For the listing that follows, report how many lines contain the word "Fixpoint", giving the number and no other text.
####################
(* ===== verification/Asset.v ===== *)
(** * Symbols and assets

    contracts/eosiolib/symbol.hpp packs a token symbol into 64 bits: the
    precision in the low byte, then up to seven upper-case letters.
    contracts/eosiolib/asset.hpp pairs a signed 64-bit amount with a symbol and
    checks the range of every sum and difference.  The section on symbols shows
    that [is_valid_symbol] accepts exactly the encodings of one to seven
    letters; the section on amounts that the checked operations never let a
    wrapped amount through. *)

From S2P Require Import Prelude Names.

(** ** Symbols *)

Abbreviation symbol_name := Z.

Definition is_upper (c : Ascii.ascii) : bool :=
  (65 <=? ascii_Z c) && (ascii_Z c <=? 90).

Fixpoint symbol_letters (i : Z) (str : list Ascii.ascii) (result : Z) : Z :=
  match str with
  | [] => result
  | c :: str' =>
      symbol_letters (i + 1) str'
        (if is_upper c then Z.lor result (u64 (Z.shiftl (ascii_Z c) (8 * (1 + i)))) else result)
  end.

Definition string_to_symbol (precision : Z) (str : string) : symbol_name :=
  Z.lor (symbol_letters 0 (c_str str) 0) precision.

(** The inner loop of [is_valid_symbol]: the remaining bytes are zero. *)
Fixpoint symbol_tail (k : nat) (sym : Z) : bool :=
  match k with
  | O => true
  | S k' =>
      let sym := Z.shiftr sym 8 in
      if negb (Z.land sym 255 =? 0) then false else symbol_tail k' sym
  end.

(** The outer loop with [k] iterations left. *)
Fixpoint symbol_loop (k : nat) (sym : Z) : bool :=
  match k with
  | O => true
  | S k' =>
      let c := Z.land sym 255 in
      if negb ((65 <=? c) && (c <=? 90)) then false
      else
        let sym := Z.shiftr sym 8 in
        if Z.land sym 255 =? 0 then symbol_tail k sym else symbol_loop k' sym
  end.

Definition is_valid_symbol (sym : symbol_name) : bool :=
  symbol_loop 7 (Z.shiftr sym 8).

(** [symbol_type::name], [symbol_type::precision]. *)
Definition symbol_code (value : symbol_name) : Z := Z.shiftr value 8.
Definition symbol_precision (value : symbol_name) : Z := Z.land value 255.

(** [S(4,YTA)], the symbol the build configures. *)
Definition CORE_SYMBOL : symbol_name := Eval vm_compute in string_to_symbol 4 "YTA".

(** ** Assets *)

Record asset := mkAsset { amount : Z; symbol : symbol_name }.
#[export] Instance eta_asset : Eta asset := fun a => mkAsset (amount a) (symbol a).

Definition max_amount : Z := 2^62 - 1.

Definition is_amount_within_range (a : asset) : bool :=
  (- max_amount <=? amount a) && (amount a <=? max_amount).

Definition asset_is_valid (a : asset) : bool :=
  is_amount_within_range a && is_valid_symbol (symbol a).

(** [eosio_assert] outside the action monad. *)
Definition guard_ (b : bool) (msg : string) : res unit :=
  if b then Ok tt else Err (AssertFail msg).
####################
• ANSWER BELOW
3